VERSOS

(do meu livro "Lira Casual, 2000)

Há quem os faça como se faz amor

se entregando com toda força à palavra

delicadamente, demoradamente

como se fosse a última vez.

Há quem os faça como quem se entrega

numa volúpia desmedida

desgarrada da moral, sem culpa nem pudor...

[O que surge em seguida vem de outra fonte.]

(** X9.  [fetch] reads the protocol and the timeout of the service and
    nothing else of it: it neither needs the service to be started nor
    looks at the registry, and it leaves the service as it was. *)
Theorem fetch_needs_no_started_service
    (peer : PeerId) (key : string) (options : AbortOptions)
    (s s' : State) :
  protocol (this s) = protocol (this s') →
  timeout (init (this s)) = timeout (init (this s')) →
  (fetch peer key options s).1 = (fetch peer key options s').1
  ∧ this (fetch peer key options s).2 = this s
  ∧ ∃ calls,
      trace (fetch peer key options s).2 = trace s ++ calls
      ∧ trace (fetch peer key options s').2 = trace s' ++ calls.
Proof.
  intros Hprotocol Htimeout. rewrite !fetch_run. simpl.
  assert (fetch_signal (this s) options = fetch_signal (this s') options)
    as Hsig by (unfold fetch_signal; by rewrite Htimeout).
  split_and!.
  - rewrite Hsig, Hprotocol.
    destruct (openConnection _ _) as [conn|]; [|done]. simpl.
    destruct (newStream _ _ _) as [st|]; [|done].
    destruct (duplex_first _ _ _) as [buf|]; [|done].
    by rewrite (read_response_run buf s s').
  - done.
  - exists (fetch_calls (this s) peer key options). split; [done|].
    unfold fetch_calls. by rewrite Hsig, Hprotocol, Htimeout.
Qed.

(** X10.  The calls of the [finally] block are the last calls of [fetch],
    and they release what the calls before them acquired: every timeout
    controller that was created is cleared, then every stream that was
    opened is closed, and nothing is called after.  There is at most one
    controller and at most one stream, so each is released once. *)
Theorem fetch_cleanup_is_last
    (peer : PeerId) (key : string) (options : AbortOptions) (s : State) :
  ∃ body,
    trace (fetch peer key options s).2
    = trace s ++ body
      ++ (Ev_clear <$> controllers_created body)
      ++ (Ev_close <$> streams_opened body)
    ∧ Forall (λ ev, is_cleanup ev = false) body
    ∧ (length (controllers_created body) ≤ 1)%nat
    ∧ (length (streams_opened body) ≤ 1)%nat
    ∧ (controllers_created body
       = match openConnection peer options, signal options with
         | Return _, None => [{| ms := timeout (init (this s)) |}]
         | _, _ => []
         end)
    ∧ (streams_opened body
       = match openConnection peer options with
         | Return conn =>
             match newStream conn [protocol (this s)]
                     (fetch_signal (this s) options) with
             | Return st => [st]
             | Throw _ => []
             end
         | Throw _ => []
         end).
Proof.
  rewrite fetch_run. simpl. unfold fetch_calls.
  set (sig := fetch_signal (this s) options).
  set (tc := {| ms := timeout (init (this s)) |}).
  destruct (openConnection peer options) as [conn|e].
  - destruct (newStream conn _ _) as [st|e] eqn:Hopen;
      destruct (signal options) as [u|].
    + exists [Ev_openConnection peer options;
              Ev_newStream conn [protocol (this s)] sig (Return st);
              Ev_abortableDuplex st sig;
              Ev_duplex st sig (request_frames key)].
      split_and!; [done|by each_call|simpl; lia..|done|done].
    + exists [Ev_openConnection peer options;
              Ev_new_TimeoutController tc; Ev_setMaxListeners sig;
              Ev_newStream conn [protocol (this s)] sig (Return st);
              Ev_abortableDuplex st sig;
              Ev_duplex st sig (request_frames key)].
      split_and!; [done|by each_call|simpl; lia..|done|done].
    + exists [Ev_openConnection peer options;
              Ev_newStream conn [protocol (this s)] sig (Throw e)].
      split_and!; [done|by each_call|simpl; lia..|done|done].
    + exists [Ev_openConnection peer options;
              Ev_new_TimeoutController tc; Ev_setMaxListeners sig;
              Ev_newStream conn [protocol (this s)] sig (Throw e)].
      split_and!; [done|by each_call|simpl; lia..|done|done].
  - exists [Ev_openConnection peer options].
    split_and!; [done|by each_call|simpl; lia..|done|done].
Qed.

(** X11.  [fetch] returns a value only when the response that was read
    has status [OK] and that value as data, and it returns [null] only
    when the response has status [NOT_FOUND]. *)
Theorem fetch_result_comes_from_response
    (peer : PeerId) (key : string) (options : AbortOptions) (s : State)
    (result : option Uint8Array) :
  (fetch peer key options s).1 = Return result →
  ∃ conn st buf response,
    openConnection peer options = Return conn
    ∧ newStream conn [protocol (this s)] (fetch_signal (this s) options)
      = Return st
    ∧ duplex_first st (fetch_signal (this s) options) (request_frames key)
      = Return (Some buf)
    ∧ FetchResponse_decode buf = Return response
    ∧ match result with
      | Some value => status response = OK ∧ data response = value
      | None => status response = NOT_FOUND
      end.
Proof.
  rewrite fetch_run. simpl.
  destruct (openConnection _ _) as [conn|] eqn:Hconn; [|done].
  destruct (newStream _ _ _) as [st|] eqn:Hopen; [|done].
  destruct (duplex_first _ _ _) as [[buf|]|] eqn:Hduplex; [|done..].
  destruct (FetchResponse_decode buf) as [response|] eqn:Hdecode.
  - rewrite (read_response_decoded _ _ _ Hdecode).
    intros Hresult. exists conn, st, buf, response.
    split_and!; try done.
    repeat case_decide; by simplify_eq.
  - unfold read_response, mbind, M_bind, await. by rewrite Hdecode.
Qed.
Lemma lookup_addSocketToChannel name s w name' :
  activeSocketConnections (snd (addSocketToChannel name s w)) !! name'
  = if decide (name = name')
    then Some (set_add s (default [] (activeSocketConnections w !! name)))
    else activeSocketConnections w !! name'.
Proof.
  cbn. destruct (decide (name = name')) as [<-|Hne].
  - rewrite lookup_alter_eq.
    destruct (activeSocketConnections w !! name) as [l|] eqn:Hl.
    + rewrite Hl. reflexivity.
    + rewrite lookup_insert_eq. reflexivity.
  - rewrite lookup_alter_ne by exact Hne.
    destruct (activeSocketConnections w !! name); [reflexivity|].
    apply lookup_insert_ne, Hne.
Qed.

Lemma lookup_removeSocketFromChannel name s w name' :
  activeSocketConnections (snd (removeSocketFromChannel name s w)) !! name'
  = if decide (name = name')
    then set_delete s <$> activeSocketConnections w !! name
    else activeSocketConnections w !! name'.
Proof.
  cbn. destruct (decide (name = name')) as [<-|Hne].
  - destruct (activeSocketConnections w !! name) as [l|] eqn:Hl.
    + rewrite lookup_alter_eq, Hl. reflexivity.
    + rewrite Hl. reflexivity.
  - destruct (activeSocketConnections w !! name); [|reflexivity].
    apply lookup_alter_ne, Hne.
Qed.

(** *** The handshake and the response *)

Lemma handshake_consistent_channels : channel_determined handshake_consistent.
Proof.
  intros w w' Hs Hw. unfold handshake_consistent in *.
  rewrite (same_override _ _ Hs), (same_socket _ _ Hs). exact Hw.
Qed.

Lemma handshake_consistent_socket : keeps handshake_consistent upgrade_socket.
Proof.
  intros w Hw. unfold upgrade_socket. cbv zeta.
  destruct (negb (available (ctx w))); [exact Hw|].
  destruct (truthy (socket (ctx w)) || sent (res (ctx w))); [exact Hw|].
  unfold bind, upgradeWebSocket.
  destruct (acceptsUpgrade (headers (req (ctx w)))); [reflexivity | exact Hw].
Qed.

Lemma handshake_consistent_join name :
  keeps handshake_consistent (channel_join name).
Proof.
  intros w Hw. unfold channel_join, bind.
  pose proof (handshake_consistent_socket w Hw) as Hw1.
  destruct (upgrade_socket w) as [[e|[s|]] w1]; cbn [snd] in Hw1;
    [exact Hw1 | exact Hw1 | exact Hw1].
Qed.

(** *** A request that cannot upgrade *)

Lemma not_upgraded_channels connections n :
  channel_determined (not_upgraded connections n).
Proof.
  intros w w' [] (Hav & Hc & Hn & Hs & Ho).
  repeat split; congruence.
Qed.

Lemma upgrade_socket_unavailable w :
  available (ctx w) = false -> upgrade_socket w = (inr None, w).
Proof. intros Hav. unfold upgrade_socket. cbv zeta. rewrite Hav. reflexivity. Qed.

Lemma not_upgraded_socket connections n :
  keeps (not_upgraded connections n) upgrade_socket.
Proof.
  intros w Hw. rewrite upgrade_socket_unavailable by apply Hw. exact Hw.
Qed.

Lemma not_upgraded_join connections n name :
  keeps (not_upgraded connections n) (channel_join name).
Proof.
  intros w Hw. unfold channel_join, bind.
  rewrite upgrade_socket_unavailable by apply Hw. exact Hw.
Qed.

(** *** Channel membership *)

Lemma channels_wf_channels : channel_determined channels_wf.
Proof.
  intros w w' Hs [Hreg Hown]. unfold channels_wf, in_current_channel_only.
  rewrite (same_connections _ _ Hs), (same_upgrades _ _ Hs),
    (same_socket _ _ Hs), (same_channel_name _ _ Hs),
    (same_available _ _ Hs).
  split; assumption.
Qed.
(** C5, as amended. A [/chat] request whose body is a JSON object, with
    strings for values, in which the message is missing or empty is
    rejected with the error ['No message provided'] and status 400. A
    [/search] request whose body is such an object in which the query is
    missing or empty is not an error: it is answered with status 200 and
    an empty list of results. A
    [/chat] or [/search] request whose body cannot be read as JSON, or is
    JSON but no object, is answered by the [except] clause with status 500
    and the text of the exception. Nothing is mutated in any of these
    cases. *)
Theorem missing_field_responses clock format_message send_message
    (chat_data search_data : gmap string string) (text type_name : string)
    (st : App) :
  falsy (get chat_data "message" EmptyString) = true ->
  falsy (get search_data "query" EmptyString) = true ->
  (post_chat clock format_message send_message (Object chat_data) st
   = (Jsonify (JDict [("error", JStr "No message provided")]) 400, st)
   /\ is_error (fst (post_chat clock format_message send_message
                       (Object chat_data) st)) = true)
  /\ (post_search (Object search_data) st
      = (Jsonify (JDict [("results", JList [])]) 200, st)
      /\ is_error (fst (post_search (Object search_data) st)) = false)
  /\ (post_chat clock format_message send_message (Unreadable text) st
      = (Jsonify (JDict [("error", JStr text)]) 500, st)
      /\ post_search (Unreadable text) st
         = (Jsonify (JDict [("error", JStr text)]) 500, st))
  /\ (post_chat clock format_message send_message (NotObject type_name) st
      = (Jsonify
           (JDict [("error",
                    JStr ("'" +:+ type_name
                          +:+ "' object has no attribute 'get'"))]) 500, st)
      /\ post_search (NotObject type_name) st
         = (Jsonify
              (JDict [("error",
                       JStr ("'" +:+ type_name
                             +:+ "' object has no attribute 'get'"))]) 500,
            st)).
Proof.
  intros Hm Hq. unfold post_chat, post_search, on_request.
  rewrite chat_no_message, search_no_query by assumption.
  repeat split.
Qed.
Lemma visit_all_app (ms1 ms2 : list (module task)) c :
  visit_all (ms1 ++ ms2) c = visit_all ms2 (visit_all ms1 c).
Proof. apply foldl_app. Qed.

Lemma visit_all_spec (ms : list (module task)) c :
  visit_all ms c =
  {| train_tasks := train_tasks c ++ omap _get_train_tasks ms;
     deploy_tasks := deploy_tasks c ++ omap _get_deploy_tasks ms;
     eval_tasks := eval_tasks c ++ omap _get_eval_tasks ms;
     visited := visited c ++ ms |}.
Proof.
  revert c. induction ms as [|m ms IH]; intros c.
  { cbn. rewrite !app_nil_r. by destruct c. }
  change (visit_all (m :: ms) c) with (visit_all ms (visit m c)).
  rewrite IH. cbn. unfold absorb.
  destruct (_get_train_tasks m), (_get_deploy_tasks m), (_get_eval_tasks m);
    cbn; by rewrite <- ?(assoc_L (++)).
Qed.

Lemma size_pos m : 0 < size m.
Proof. destruct m. cbn. lia. Qed.

Lemma size_submodules m : size m = S (list_sum (map size (submodules m))).
Proof. by destruct m. Qed.

Lemma postorder_submodules m :
  postorder m = flat_map postorder (submodules m) ++ [m].
Proof. by destruct m. Qed.

(** A frame on the stack is worked off in post-order: the nodes below
    the remaining children first, then the node of the frame. *)
Lemma walk_frame (n : nat) :
  ∀ (it : list (module task)) (node : module task)
    (below : list (module task * list (module task))) c (fuel : nat),
    list_sum (map size it) ≤ n →
    walk (2 * list_sum (map size it) + 1 + fuel) ((node, it) :: below) c
    = walk fuel below (visit node (visit_all (flat_map postorder it) c)).
Proof.
  induction n as [|n IH]; intros it node below c fuel Hn.
  - destruct it as [|top it]; [done|].
    cbn in Hn. pose proof (size_pos top). lia.
  - destruct it as [|top it]; [done|].
    cbn [map list_sum] in *. pose proof (size_pos top) as Hpos.
    rewrite (size_submodules top) in *.
    change (list_sum (S ?a :: ?l)) with (S a + list_sum l) in *.
    replace (2 * (S (list_sum (map size (submodules top)))
                  + list_sum (map size it)) + 1 + fuel)
      with (S (2 * list_sum (map size (submodules top)) + 1
               + (2 * list_sum (map size it) + 1 + fuel))) by lia.
    cbn [walk]. rewrite (IH (submodules top)) by lia.
    rewrite (IH it) by lia.
    cbn [flat_map]. rewrite visit_all_app, (postorder_submodules top).
    rewrite visit_all_app. done.
Qed.

Lemma length_postorder m : length (postorder m) = size m.
Proof.
  revert m. fix IH 1. intros [l t d e children]. cbn.
  rewrite length_app. cbn. rewrite Nat.add_1_r. f_equal.
  induction children as [|m ms IHms]; [done|].
  cbn. rewrite length_app, IHms, (IH m). done.
Qed.

Lemma collect_recursive (fuel : nat) (self : module task) :
  2 * size self ≤ fuel →
  collect fuel true self = Some (collection (postorder self)).
Proof.
  intros Hfuel. unfold collect.
  rewrite (size_submodules self) in Hfuel.
  replace fuel with (2 * list_sum (map size (submodules self)) + 1
                     + (fuel - (2 * list_sum (map size (submodules self)) + 1)))
    by lia.
  rewrite (walk_frame _ _ _ _ _ _ (Nat.le_refl _)).
  change (visit self ?c) with (visit_all [self] c).
  rewrite <- visit_all_app, <- postorder_submodules, visit_all_spec.
  by destruct (fuel - _).
Qed.

Lemma collect_flat (fuel : nat) (self : module task) :
  0 < fuel → collect fuel false self = Some (collection [self]).
Proof.
  intros Hfuel. destruct fuel as [|fuel]; [lia|]. unfold collect. cbn.
  change (visit self ?c) with (visit_all [self] c).
  rewrite visit_all_spec. by destruct fuel.
Qed.





End Walk.
End UpdateFacts.

(** * The properties of the design document *)

Import FuncCallAgent AgentSpec StoreFacts AgentFacts Examples.

(** C3.  A run of [_run] writes no object of the caller's store, whatever
    the fuel, the backend and the tools, and whether it returns, raises or
    is still going: the working history is a list object of its own, and
    the caller's history list refers to the same messages, unchanged,
    afterwards. *)
Theorem run_leaves_caller_history
    {W : Type} (MAX_CONSECUTIVE_TOOL_CALL_NUM : nat)
    (_call_llm : Message → list Message → W → list Message * W)
    (_call_tool : string → string → W → tool_result * W)
    (fuel : nat) (__input : Message) (σ : store) (caller_history : loc) (w : W) :
  is_history σ caller_history →
  let st' := final (_run MAX_CONSECUTIVE_TOOL_CALL_NUM _call_llm _call_tool
                      fuel __input σ caller_history w) in
  preserves σ (heap st') ∧
  llm_chat_history st' ≠ caller_history ∧
  view (heap st') caller_history = view σ caller_history.
Proof.
  intros Hcaller. unfold _run.
  destruct (deepcopy_fresh σ caller_history) as [Hfresh Hkept].
  destruct (deepcopy_history σ caller_history) as [Hwf _].
  assert (Hlt : caller_history < length σ).
  { destruct Hcaller as (items & Hl & _). by eapply lookup_lt_Some. }
  set (st0 := enter σ caller_history w).
  assert (Hheap0 : heap st0 = (deepcopy σ caller_history).1)
    by (unfold st0, enter; by destruct (deepcopy σ caller_history)).
  assert (Hloc0 : llm_chat_history st0 = (deepcopy σ caller_history).2)
    by (unfold st0, enter; by destruct (deepcopy σ caller_history)).
  assert (Hwf0 : wf st0) by (unfold wf; by rewrite Hheap0, Hloc0).
  destruct (extends_while_loop MAX_CONSECUTIVE_TOOL_CALL_NUM _call_llm _call_tool
              fuel __input st0 Hwf0) as (app & _ & _ & Hloc & Hothers).
  cbn zeta.
  assert (Hpres : preserves σ (heap (final
            (while_loop MAX_CONSECUTIVE_TOOL_CALL_NUM _call_llm _call_tool
               fuel __input st0)))).
  { intros l o Hl. apply Hothers.
    - apply lookup_lt_Some in Hl. lia.
    - rewrite Hheap0. by apply Hkept. }
  split; [done|]. split; [lia|]. by apply view_preserves.
Qed.
Definition pydate_code (d : pydate) : datetime + string + Z :=
  match d with
  | PyDatetime d => inl (inl d)
  | PyStr s => inl (inr s)
  | PyInt z => inr z
  end.
Definition pydate_decode (c : datetime + string + Z) : pydate :=
  match c with
  | inl (inl d) => PyDatetime d
  | inl (inr s) => PyStr s
  | inr z => PyInt z
  end.
#[global] Instance pydate_countable : Countable pydate.
Proof.
  apply (inj_countable' pydate_code pydate_decode).
  by intros [].
Defined.

(** Python's three-way ordering of two such values; [None] stands for the
    [TypeError] that [<] raises between values of different types. *)
Definition py_compare (a b : pydate) : option comparison :=
  match a, b with
  | PyDatetime x, PyDatetime y => Some (dt_compare x y)
  | PyStr x, PyStr y => Some (String_as_OT.compare x y)
  | PyInt x, PyInt y => Some (x ?= y)%Z
  | _, _ => None
  end.

(** [a < b] *)
Definition py_lt (a b : pydate) : result bool :=
  match py_compare a b with
  | Some c => Ok (match c with Lt => true | _ => false end)
  | None => Raise TypeError
  end.

(** [str(date)] *)
Definition py_str (date : pydate) (repr_datetime : datetime → string) : string :=
  match date with
  | PyStr s => s
  | PyInt z => pretty z
  | PyDatetime d => repr_datetime d
  end.

Definition is_datetime (k : pydate) : bool :=
  match k with PyDatetime _ => true | _ => false end.
Lemma at_u16 b i x j : At b i (be_bytes 2 x) -> in_u16 x -> j = i + 2 -> (t ← slc b i j; Uint16 t) = Ok (E:=E) x.
Proof.
  intros H Hx Hj. rewrite (at_slc _ _ _ _ H) by (by rewrite zlen_be). cbn [mbind res_bind].
  by rewrite Uint16_all, be_u16 by (by rewrite ?zlen_be).
Qed.

Lemma at_u32 b i x j : At b i (be_bytes 4 x) -> in_u32 x -> j = i + 4 -> (t ← slc b i j; Uint32 t) = Ok (E:=E) x.
Proof.
  intros H Hx Hj. rewrite (at_slc _ _ _ _ H) by (by rewrite zlen_be). cbn [mbind res_bind].
  by rewrite Uint32_all, be_u32 by (by rewrite ?zlen_be).
Qed.

Lemma at_u64 b i x j : At b i (be_bytes 8 x) -> in_u64 x -> j = i + 8 -> (t ← slc b i j; Uint64 t) = Ok (E:=E) x.
Proof.
  intros H Hx Hj. rewrite (at_slc _ _ _ _ H) by (by rewrite zlen_be). cbn [mbind res_bind].
  by rewrite Uint64_all, be_u64 by (by rewrite ?zlen_be).
Qed.

Lemma at_u16_from b i x : At b i (be_bytes 2 x) -> in_u16 x -> (t ← slc_from b i; Uint16 t) = Ok (E:=E) x.
Proof.
  intros (A & B & -> & <-) Hx. rewrite slc_from_app by done. cbn [mbind res_bind].
  by rewrite Uint16_app, be_u16 by (by rewrite ?zlen_be).
Qed.

Lemma at_u32_from b i x : At b i (be_bytes 4 x) -> in_u32 x -> (t ← slc_from b i; Uint32 t) = Ok (E:=E) x.
Proof.
  intros (A & B & -> & <-) Hx. rewrite slc_from_app by done. cbn [mbind res_bind].
  by rewrite Uint32_app, be_u32 by (by rewrite ?zlen_be).
Qed.
End layout.

(** Byte strings cut into chunks. *)
Lemma bytes_cut b n : is_bytes b -> Z.of_nat n <= zlen b -> exists c r, b = c ++ r /\ length c = n /\ is_bytes c /\ is_bytes r.
Proof.
  intros Hb Hn. exists (take n b), (drop n b). rewrite take_drop, length_take. unfold zlen in Hn.
  split_and!; [done|lia|by apply Forall_take|by apply Forall_drop].
Qed.

Lemma bytes_int n b :
  is_bytes b -> Z.of_nat n <= zlen b -> exists v r, b = be_bytes n v ++ r /\ 0 <= v < 256 ^ Z.of_nat n /\ is_bytes r.
Proof.
  intros Hb Hn. destruct (bytes_cut b n Hb Hn) as (c & r & -> & <- & Hc & Hr). exists (be c), r.
  rewrite be_bytes_be by done. split_and!; try done; pose proof (be_range c Hc); unfold zlen in *; lia.
Qed.

Lemma bytes_byte b : is_bytes b -> 1 <= zlen b -> exists x r, b = [x] ++ r /\ in_u8 x /\ is_bytes r.
Proof. destruct b as [|x r]; [done|]. intros Hb _. inversion Hb; subst. by exists x, r. Qed.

Há quem os faça como quem acaricia

o seio da mulher amada

em sensuais insinuações...

Há quem os faça como quem

vê a vida como pura curtição

na base do vale tudo

onde o que mais vale mesmo é a intenção

e pouco ou nenhum uso faz do coração...

Há quem os faça como quem chora

melancolicamente, desejando a morte

passando-se por vítima de tudo

e sua dor, ninguém consola...

Há quem os faça como quem caça borboletas

pegando no ar tudo que se move

tudo que encanta, tudo que envolve a alma

e eleva o pensamento à Deus...

Há quem os faça como quem projeta uma casa

tijolo por tijolo, pedra por pedra, ponto por ponto

tudo bem medido, esquematizado, complicado

Há quem os faça como quem faz bordados

num traçado indefinido, solto, lírico...

modela e remodela o mesmo tema

seguindo descuidadamente invisíveis caminhos...

Há quem os faça como quem ri

como quem luta, como quem se nega

como quem se perde em si ou na rua ou no outro,

como quem se procura no outro, na rua, em si...

como quem se acha, se fecha, se violenta,

se abre, se mostra e deseja não ser

não estar e se cala...

Serão meus tristes versos

desculpas pelas lágrimas não choradas,

protesto às vozes caladas,

conforto às almas errantes

doces mentiras, amargas verdades

ou simples anotações sobre esse tempo

louco varrido e cruel, áspero e velho

e sem jeito em que vivemos e nos danamos?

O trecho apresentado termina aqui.